Major General Sir Leslie Williams headed the massive supply organisation which made sure the army had the equipment it needed to do the job, and Brigadier Charles de Wolff had the vision to create a massive stores depot on a virgin green field site in Donnington, correctly judging that being in Shropshire would make it much safer from bombing than the Woolwich Arsenal in London.

The story of that operation to arm the army, and the men behind it, is now being told by Williams' son, drawing on a remarkable archive compiled by his mother, and other accounts including de Wolff's autobiography, held at the Imperial War Museum archive.

Williams, who was known in army circles as Bill or Willie, was head of the Royal Army Ordnance Corps, and on the eve of D-Day was responsible, as Controller of Ordnance Services as well as Director of Warlike Stores, for the supply of all vehicles, guns, radios and ammunition in the forthcoming operation.

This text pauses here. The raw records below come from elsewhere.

(** * nodegit-flow: the hotfix and release workflows

    A shallow embedding of [src/Release.js] (class [Release]) and of its
    sibling class [Hotfix], and the properties of their [start] and
    [finish] operations.

    Both classes are produced by a factory
    [(NodeGit, { constants, utils }, { Config }) => ...]: the version-control
    engine, the utilities and the configuration reader are arguments of the
    code.  They are modelled here as an interface ([Engine]) over an abstract
    world; promise chains become a state-and-error monad that also records
    the trace of the calls made. *)

From stdpp Require Import base option list strings gmap.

In his new book "Dunkirk to D-Day" Philip Hamlyn Williams shines the spotlight on the key personalities, who had the common bond of being forged and shaped by their experiences in the Great War, who formed the supply team which made victory possible.

A Matilda tank at COD Donnington bound for Russia.

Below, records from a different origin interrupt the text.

(** The [catch] handler of [BatchOperation.execute]. *)
Definition recovery_handler (this : BatchOperation) (err : JsError) : M ref :=
  if is_table_missing err
  then await_ BatchOperation_createAllTables this ;; throw tableCreationError
  else throw err.

(** [BatchOperation.execute]: the object after the call, the world after
    the call, and the result or the error thrown. *)
Definition BatchOperation_execute (this : BatchOperation) (w : World)
  : BatchOperation * (World * (JsError + ref)) :=
  let (this1, built) := BatchOperation_buildOperation this in
  match built with
  | inl e => (this1, (w, inl e))
  | inr _ =>
      match batch_operation this1 with
      | None => (this1, (w, inl (new_Error "Error in batch, operation not built")))
      | Some h =>
          (this1,
           (await res <- catch (run_batch h) (recovery_handler this1) ;;
            await_ emit (map EvDone (operationsArray this1)) ;;
            ret res) w)
      end
  end.

(** *** The targeted table creation of a batch *)

(** The character class of the expression in [BatchOperation.createTable]:
    the dot, the ranges [a-z], [A-Z], [0-9] and the underscore. *)
Definition in_table_class (c : ascii) : bool :=
  let n := nat_of_ascii c in
  Ascii.eqb c "." || (Nat.leb 97 n && Nat.leb n 122)
  || (Nat.leb 65 n && Nat.leb n 90) || (Nat.leb 48 n && Nat.leb n 57)
  || Ascii.eqb c "_".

Philip's mother Betty became Bill's personal assistant at the War Office in September 1941 and began to compile her record, including diaries of their overseas trips written as a wide-eyed 24-year-old who had never been further than Skegness, press cuttings, and so on. They were destined to marry in 1948 after Bill's divorce – he had first married in 1915.

De Wolff was clearly a man of many talents, as he had written revues. He served at Gallipoli, and then in Salonika where he was badly burned in an explosion in July 1916 which left him in hospital for three months. Afterwards it was discovered he had lost his hearing.

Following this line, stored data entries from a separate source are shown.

(** *** Computations over the register map

    A computation takes the register map and gives a result, the new
    register map and the effects it had, or nothing where C leaves the
    behaviour undefined (an access outside an array). *)
Definition M (A : Type) : Type := list Z → option (A * list Z * list effect).

Definition ret {A} (a : A) : M A := λ rm, Some (a, rm, []).

Definition bind {A B} (m : M A) (k : A → M B) : M B := λ rm,
  match m rm with
  | None => None
  | Some (a, rm1, e1) =>
      match k a rm1 with
      | None => None
      | Some (b, rm2, e2) => Some (b, rm2, e1 ++ e2)
      end
  end.

Definition emit (e : effect) : M unit := λ rm, Some (tt, rm, [e]).

Definition lift {A} (o : option A) : M A := λ rm,
  match o with
  | Some a => Some (a, rm, [])
  | None => None
  end.

Declare Scope mbs_scope.
Delimit Scope mbs_scope with mbs.
Notation "x <- m ;;; k" := (bind m (λ x, k))
  (at level 20, m at level 99, k at level 200, only parsing) : mbs_scope.
Notation "' p <- m ;;; k" := (bind m (λ x, match x with p => k end))
  (at level 20, p pattern, m at level 99, k at level 200, only parsing) : mbs_scope.
Notation "m ;;; k" := (bind m (λ _, k))
  (at level 100, k at level 200, only parsing, right associativity) : mbs_scope.
Local Open Scope mbs_scope.

(** [*reg_val = reg_map[reg_addr]; return 0;] gives the pair of the
    return value and the value stored through the pointer. *)
Definition read_reg (reg_addr : Z) : M (Z * Z) := λ reg_map,
  if reg_addr <? 0 then None
  else match reg_map !! Z.to_nat reg_addr with
       | Some v => Some ((0, v), reg_map, [RegRead reg_addr])
       | None => None
       end.

(** [reg_map[reg_addr] = reg_val; return 0;] *)
Definition write_reg (reg_addr reg_val : Z) : M Z := λ reg_map,
  if (0 <=? reg_addr) && (Z.to_nat reg_addr <? length reg_map)%nat then
    Some (0, <[Z.to_nat reg_addr := reg_val]> reg_map, [RegWrite reg_addr reg_val])
  else None.

(** The request structure laid over the frame at [query[header_length-1]]. *)
Definition request_at (header_length : Z) (query : list byte) : option modbus_request_t :=
  b0 ← frame_byte header_length query 0;
  b1 ← frame_byte header_length query 1;
  b2 ← frame_byte header_length query 2;
  b3 ← frame_byte header_length query 3;
  b4 ← frame_byte header_length query 4;
  b5 ← frame_byte header_length query 5;
  Some {| slave_addr := b0; fc := b1;
          reg_addr_hi := b2; reg_addr_lo := b3;
          reg_val_hi := b4; reg_val_lo := b5 |}.

(** The decoded fields. *)
Definition operation_of (r : modbus_request_t) : Z := uint8 (fc r).
Definition reg_addr_of (r : modbus_request_t) : Z := be16 (reg_addr_hi r) (reg_addr_lo r).
Definition reg_val_of (r : modbus_request_t) : Z :=
  to_uint16 (be16 (reg_val_hi r) (reg_val_lo r)).

(** What one turn of the main loop meets outside the program: the frame
    [modbus_receive] delivers (nothing when it returns -1), whether
    [modbus_mapping_new] can allocate, and the return value of the
    reply function. *)
Record event := {
  received : option (list byte);
  mapping_alloc : bool;
  reply_rc : Z
}.

(** How one turn of the loop ends: with the next turn, or with a
    [return] from [main]. *)
Inductive status :=
| Continue
| Return (rc : Z).

(** The [switch (operation)]: the exception code and the response
    structure after it. *)
Definition perform (operation reg_addr reg_val : Z) (mb_mapping : modbus_mapping_t)
    : M (Z * modbus_mapping_t) :=
  match operation with
  | 3 | 4 =>
      if reg_addr <? MAX_REG then
        ('(rc, reg_val) <- read_reg reg_addr ;;;
         if negb (rc =? 0) then
           ret (MODBUS_EXCEPTION_SLAVE_OR_SERVER_FAILURE, mb_mapping)
         else
           (m <- lift (set_tab_register mb_mapping reg_addr reg_val) ;;;
            ret (0, m)))
      else
        ret (MODBUS_EXCEPTION_ILLEGAL_DATA_ADDRESS, mb_mapping)
  | 6 =>
      if reg_addr <? MAX_REG then
        (rc <- write_reg reg_addr reg_val ;;;
         if negb (rc =? 0) then
           ret (MODBUS_EXCEPTION_SLAVE_OR_SERVER_FAILURE, mb_mapping)
         else
           ret (0, mb_mapping))
      else
        ret (MODBUS_EXCEPTION_ILLEGAL_DATA_ADDRESS, mb_mapping)
  | _ =>
      emit (Syslog (LogInvalidOperation operation)) ;;;
      ret (MODBUS_EXCEPTION_ILLEGAL_FUNCTION, mb_mapping)
  end.

(** "Send reply to client". *)
Definition send_reply (own_addr : Z) (ev : event) (query : list byte)
    (exception_code : Z) (mb_mapping : modbus_mapping_t) : M unit :=
  if exception_code =? 0 then
    (emit (ModbusReply query mb_mapping) ;;;
     if reply_rc ev =? -1 then emit (Syslog (LogReplyFailed own_addr)) else ret tt)
  else
    (emit (ModbusReplyException query exception_code) ;;;
     if reply_rc ev =? -1 then emit (Syslog (LogExceptionReplyFailed own_addr)) else ret tt).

During the Russian revolution he was sent on a secret mission to rescue a Russian princess, Grand Duchess Olga Alexandrovna, a cousin of King George V, who was living under an assumed name in Red Russian territory. For his exploit he was awarded the CBE.

In the 1930s de Wolff foresaw the risk of bombing to equipment stored at Woolwich and recommended relocation to Shropshire. As war clouds gathered, in March 1939 he was ordered to return from Malta to begin to set up his brainchild at Donnington, but when the war broke out he was sent to France.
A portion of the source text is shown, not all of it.